(* ===== verification/GoText.v ===== *)
(** * Go's text: [unicode/utf8], [strconv] and [strings]

    What the program uses of Go's text packages.  A Go string is its bytes; a
    rune is its code point. *)

From stdpp Require Import pretty.
From Stdlib Require Ascii.
From S2P Require Import Prelude.

(** ** [unicode/utf8] *)

Definition RuneError : Z := 65533.

Definition is_cont (lo hi : Z) (b : byte) : bool := (lo <=? byteZ b) && (byteZ b <=? hi).

(** [utf8.DecodeRune]: the first rune and its width; an encoding that is not
    valid gives [RuneError] and width one. *)
Definition DecodeRune (p : bytes) : Z * nat :=
  match p with
  | [] => (RuneError, 0%nat)
  | p0 :: r =>
      let b0 := byteZ p0 in
      if b0 <? 128 then (b0, 1%nat)
      else if (194 <=? b0) && (b0 <=? 223) then
        match r with
        | p1 :: _ =>
            if is_cont 128 191 p1 then ((b0 - 192) * 64 + (byteZ p1 - 128), 2%nat)
            else (RuneError, 1%nat)
        | _ => (RuneError, 1%nat)
        end
      else if (224 <=? b0) && (b0 <=? 239) then
        match r with
        | p1 :: p2 :: _ =>
            if is_cont (if b0 =? 224 then 160 else 128) (if b0 =? 237 then 159 else 191) p1 &&
               is_cont 128 191 p2
            then (((b0 - 224) * 64 + (byteZ p1 - 128)) * 64 + (byteZ p2 - 128), 3%nat)
            else (RuneError, 1%nat)
        | _ => (RuneError, 1%nat)
        end
      else if (240 <=? b0) && (b0 <=? 244) then
        match r with
        | p1 :: p2 :: p3 :: _ =>
            if is_cont (if b0 =? 240 then 144 else 128) (if b0 =? 244 then 143 else 191) p1 &&
               is_cont 128 191 p2 && is_cont 128 191 p3
            then ((((b0 - 240) * 64 + (byteZ p1 - 128)) * 64 + (byteZ p2 - 128)) * 64 +
                  (byteZ p3 - 128), 4%nat)
            else (RuneError, 1%nat)
        | _ => (RuneError, 1%nat)
        end
      else (RuneError, 1%nat)
  end.

(** [utf8.ValidRune] *)
Definition ValidRune (r : Z) : bool :=
  ((0 <=? r) && (r <? 55296)) || ((57343 <? r) && (r <=? 1114111)).

(** [utf8.AppendRune]: what it appends. *)
Definition EncodeRune (r : Z) : bytes :=
  let r := if ValidRune r then r else RuneError in
  if r <=? 127 then [Zbyte r]
  else if r <=? 2047 then [Zbyte (192 + r / 64); Zbyte (128 + r mod 64)]
  else if r <=? 65535 then
    [Zbyte (224 + r / 4096); Zbyte (128 + (r / 64) mod 64); Zbyte (128 + r mod 64)]
  else [Zbyte (240 + r / 262144); Zbyte (128 + (r / 4096) mod 64); Zbyte (128 + (r / 64) mod 64);
        Zbyte (128 + r mod 64)].

(** The text of a list of runes; a string is valid UTF-8 when it is such a
    text. *)
Definition utf8 (rs : list Z) : bytes := concat (EncodeRune <$> rs).
Definition valid_utf8 (s : bytes) : Prop :=
  exists rs, s = utf8 rs /\ Forall (fun r => ValidRune r = true) rs.

(** [[]rune(s)]; a rune takes at least one byte. *)
Fixpoint runesLoop (fuel : nat) (s : bytes) : list Z :=
  match fuel with
  | O => []
  | S fuel' =>
      match s with
      | [] => []
      | _ => let '(r, n) := DecodeRune s in r :: runesLoop fuel' (drop n s)
      end
  end.
Definition runes (s : bytes) : list Z := runesLoop (length s) s.

(** ** Lemmas on UTF-8 *)

Lemma byteZ_small z : 0 <= z < 256 -> byteZ (Zbyte z) = z.
Proof. intros. rewrite byteZ_Zbyte. apply Z.mod_small. done. Qed.

(** Decide the comparisons of a goal by arithmetic. *)
Ltac decide_guards :=
  repeat match goal with
  | |- context [?a <? ?b] =>
      first [rewrite (proj2 (Z.ltb_lt a b)) by lia | rewrite (proj2 (Z.ltb_ge a b)) by lia]
  | |- context [?a <=? ?b] =>
      first [rewrite (proj2 (Z.leb_le a b)) by lia | rewrite (proj2 (Z.leb_gt a b)) by lia]
  | |- context [?a =? ?b] =>
      first [rewrite (proj2 (Z.eqb_eq a b)) by lia | rewrite (proj2 (Z.eqb_neq a b)) by lia]
  end; cbn [andb orb].

Lemma ValidRune_range r :
  ValidRune r = true <-> 0 <= r < 55296 \/ 57343 < r <= 1114111.
Proof. unfold ValidRune. lia. Qed.

Lemma decode_1 r rest : 0 <= r < 128 -> DecodeRune (Zbyte r :: rest) = (r, 1%nat).
Proof. intros H. cbn [DecodeRune]. rewrite byteZ_small by lia. by decide_guards. Qed.

Lemma decode_2 r rest : 128 <= r < 2048 ->
  DecodeRune (Zbyte (192 + r / 64) :: Zbyte (128 + r mod 64) :: rest) = (r, 2%nat).
Proof.
  intros H. cbn [DecodeRune]. unfold is_cont.
  rewrite !byteZ_small by (Z.to_euclidean_division_equations; lia).
  assert (2 <= r / 64 < 32 /\ 0 <= r mod 64 < 64 /\ r = 64 * (r / 64) + r mod 64)
    by (Z.to_euclidean_division_equations; lia).
  decide_guards. f_equal. lia.
Qed.

Lemma decode_3 r rest : 2048 <= r < 65536 -> ~ 55296 <= r < 57344 ->
  DecodeRune (Zbyte (224 + r / 4096) :: Zbyte (128 + (r / 64) mod 64) :: Zbyte (128 + r mod 64) :: rest)
  = (r, 3%nat).
Proof.
  intros H Hs. cbn [DecodeRune]. unfold is_cont.
  set (a := r / 4096). set (b := (r / 64) mod 64). set (c := r mod 64).
  assert (0 <= a < 16 /\ 0 <= b < 64 /\ 0 <= c < 64 /\ r = 4096 * a + 64 * b + c) as (Ha & Hb & Hc & E)
    by (subst a b c; Z.to_euclidean_division_equations; lia).
  clearbody a b c. rewrite !byteZ_small by lia.
  destruct (Z.eqb_spec (224 + a) 224), (Z.eqb_spec (224 + a) 237); decide_guards; f_equal; lia.
Qed.

Lemma decode_4 r rest : 65536 <= r <= 1114111 ->
  DecodeRune (Zbyte (240 + r / 262144) :: Zbyte (128 + (r / 4096) mod 64) ::
              Zbyte (128 + (r / 64) mod 64) :: Zbyte (128 + r mod 64) :: rest) = (r, 4%nat).
Proof.
  intros H. cbn [DecodeRune]. unfold is_cont.
  set (a := r / 262144). set (b := (r / 4096) mod 64). set (c := (r / 64) mod 64). set (d := r mod 64).
  assert (0 <= a < 5 /\ 0 <= b < 64 /\ 0 <= c < 64 /\ 0 <= d < 64 /\
          r = 262144 * a + 4096 * b + 64 * c + d) as (Ha & Hb & Hc & Hd & E)
    by (subst a b c d; Z.to_euclidean_division_equations; lia).
  clearbody a b c d. rewrite !byteZ_small by lia.
  destruct (Z.eqb_spec (240 + a) 240), (Z.eqb_spec (240 + a) 244); decide_guards; f_equal; lia.
Qed.

(** Encoding a rune and decoding it again. *)
Lemma decode_encode_rune r rest :
  ValidRune r = true -> DecodeRune (EncodeRune r ++ rest) = (r, length (EncodeRune r)).
Proof.
  intros H. unfold EncodeRune. rewrite H. apply ValidRune_range in H.
  destruct (Z.leb_spec r 127); [apply decode_1; lia|].
  destruct (Z.leb_spec r 2047); [apply decode_2; lia|].
  destruct (Z.leb_spec r 65535); [apply decode_3; lia|]. apply decode_4; lia.
Qed.

Lemma EncodeRune_cons r : exists b l, EncodeRune r = b :: l.
Proof. unfold EncodeRune. repeat case_match; eauto. Qed.

(** The first byte tells ASCII runes from the others. *)
Lemma EncodeRune_ascii r : 0 <= r < 128 -> EncodeRune r = [Zbyte r].
Proof. intros H. unfold EncodeRune. rewrite (proj2 (ValidRune_range r)) by lia. by decide_guards. Qed.

Lemma EncodeRune_high r :
  ValidRune r = true -> 128 <= r -> Forall (fun b => 128 <= byteZ b) (EncodeRune r).
Proof.
  intros H Hr. unfold EncodeRune. rewrite H. apply ValidRune_range in H.
  repeat case_match; bool_facts; try lia; repeat constructor; rewrite byteZ_small;
    Z.to_euclidean_division_equations; lia.
Qed.

Lemma utf8_app a b : utf8 (a ++ b) = utf8 a ++ utf8 b.
Proof. unfold utf8. by rewrite fmap_app, concat_app. Qed.

Lemma valid_app a b : valid_utf8 a -> valid_utf8 b -> valid_utf8 (a ++ b).
Proof.
  intros (ra & -> & Ha) (rb & -> & Hb). exists (ra ++ rb). rewrite utf8_app.
  split; [done|by apply Forall_app].
Qed.

Lemma valid_rune r : ValidRune r = true -> valid_utf8 (EncodeRune r).
Proof. intros H. exists [r]. split; [|by constructor]. unfold utf8. simpl. by rewrite app_nil_r. Qed.

Lemma valid_ascii s : Forall (fun b => byteZ b < 128) s -> valid_utf8 s.
Proof.
  induction 1 as [|b s Hb Hs IH]; [by exists []|]. change (b :: s) with ([b] ++ s).
  apply valid_app; [|done]. pose proof (byteZ_range b). rewrite <- (Zbyte_byteZ b).
  rewrite <- EncodeRune_ascii by lia. apply valid_rune, ValidRune_range. lia.
Qed.

(** Decoding a valid string gives its runes. *)
Lemma runes_utf8 rs : Forall (fun r => ValidRune r = true) rs -> runes (utf8 rs) = rs.
Proof.
  unfold runes. intros H. enough (forall n, (length (utf8 rs) <= n)%nat -> runesLoop n (utf8 rs) = rs)
    by auto. induction H as [|r rs Hr Hrs IH]; intros n Hn.
  - by destruct n.
  - unfold utf8 in *. rewrite fmap_cons in *. cbn [concat] in *. rewrite length_app in Hn.
    destruct (EncodeRune_cons r) as (b & l & E).
    destruct n as [|n]; [rewrite E in Hn; simpl in Hn; lia|]. cbn [runesLoop].
    rewrite decode_encode_rune by done. rewrite drop_app_length.
    rewrite IH by (rewrite E in Hn; simpl in Hn; lia). by rewrite E.
Qed.

(** ** [strconv] *)

(** [strconv.Itoa] and the verb [%d]. *)
Definition Itoa (z : Z) : bytes := str_bytes (pretty z).

Fixpoint digitsVal (acc : Z) (s : bytes) : option Z :=
  match s with
  | [] => Some acc
  | b :: s' =>
      if (48 <=? byteZ b) && (byteZ b <=? 57) then digitsVal (acc * 10 + (byteZ b - 48)) s' else None
  end.
(** [strconv.Atoi] and [strconv.ParseInt(s, 10, 64)]; [None] is an error. *)
Definition Atoi (s : bytes) : option Z :=
  let '(neg, s) := match s with
                   | b :: s' => if byteZ b =? 45 then (true, s')
                                else if byteZ b =? 43 then (false, s') else (false, s)
                   | [] => (false, [])
                   end in
  match s with
  | [] => None
  | _ => v ← digitsVal 0 s;
         let v := if neg then - v else v in
         if (- 2 ^ 63 <=? v) && (v <? 2 ^ 63) then Some v else None
  end.

Lemma pretty_N_char_byte n : (n < 10)%N ->
  byteZ (Ascii.byte_of_ascii (pretty_N_char n)) = 48 + Z.of_N n.
Proof.
  intros H. destruct n as [|p]; [done|].
  do 4 (destruct p as [p|p|]; try done); exfalso; revert H; clear; lia.
Qed.

Lemma str_bytes_cons c s : str_bytes (String c s) = Ascii.byte_of_ascii c :: str_bytes s.
Proof. done. Qed.

Lemma digitsVal_go x s : digitsVal 0 (str_bytes (pretty_N_go x s)) = digitsVal (Z.of_N x) (str_bytes s).
Proof.
  revert s. induction (N.lt_wf_0 x) as [x _ IH]; intros s.
  destruct (decide (x = 0)%N) as [->|Hx]; [by rewrite pretty_N_go_0|].
  rewrite pretty_N_go_step by lia. rewrite IH by (apply N.div_lt; lia).
  rewrite str_bytes_cons. cbn [digitsVal].
  assert (Hm : (x `mod` 10 < 10)%N) by (apply N.mod_lt; lia).
  pose proof (N.div_mod x 10 ltac:(lia)) as E. rewrite (pretty_N_char_byte _ Hm).
  revert Hm E. generalize (x `mod` 10)%N (x `div` 10)%N. intros m d Hm E. decide_guards. f_equal. lia.
Qed.

(** Reading back what was printed. *)
Lemma Atoi_Itoa z : - 2 ^ 63 <= z < 2 ^ 63 -> Atoi (Itoa z) = Some z.
Proof.
  intros Hz. unfold Itoa.
  assert (Hpos : forall p, exists b l, str_bytes (pretty (N.pos p)) = b :: l /\
    48 <= byteZ b <= 57 /\ digitsVal 0 (b :: l) = Some (Z.pos p)).
  { intros p. pose proof (digitsVal_go (N.pos p) "") as E. unfold pretty, pretty_N.
    rewrite decide_False by done. destruct (str_bytes (pretty_N_go (N.pos p) "")) as [|b l]; [done|].
    exists b, l. split; [done|]. split; [|exact E]. cbn [digitsVal] in E. case_match eqn:G; [|done]. lia. }
  unfold Atoi. destruct z as [|p|p]; [done| |].
  - change (pretty (Z.pos p)) with (pretty (N.pos p)). destruct (Hpos p) as (b & l & -> & Hb & E).
    decide_guards. rewrite E. cbn [mbind option_bind]. by decide_guards.
  - change (pretty (Z.neg p)) with (String (Ascii.ascii_of_byte Byte.x2d) (pretty (N.pos p))).
    destruct (Hpos p) as (b & l & E1 & Hb & E). rewrite str_bytes_cons, E1.
    change (byteZ (Ascii.byte_of_ascii (Ascii.ascii_of_byte Byte.x2d)) =? 45) with true. cbv iota beta.
    rewrite E. cbn [mbind option_bind]. by decide_guards.
Qed.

*WORK INSTRUCTION:*
Search the records for the word "Itoa". Copy every line that has it.

*ANSWER SECTION:*
(** [strconv.Itoa] and the verb [%d]. *)
Definition Itoa (z : Z) : bytes := str_bytes (pretty z).
Lemma Atoi_Itoa z : - 2 ^ 63 <= z < 2 ^ 63 -> Atoi (Itoa z) = Some z.
  intros Hz. unfold Itoa.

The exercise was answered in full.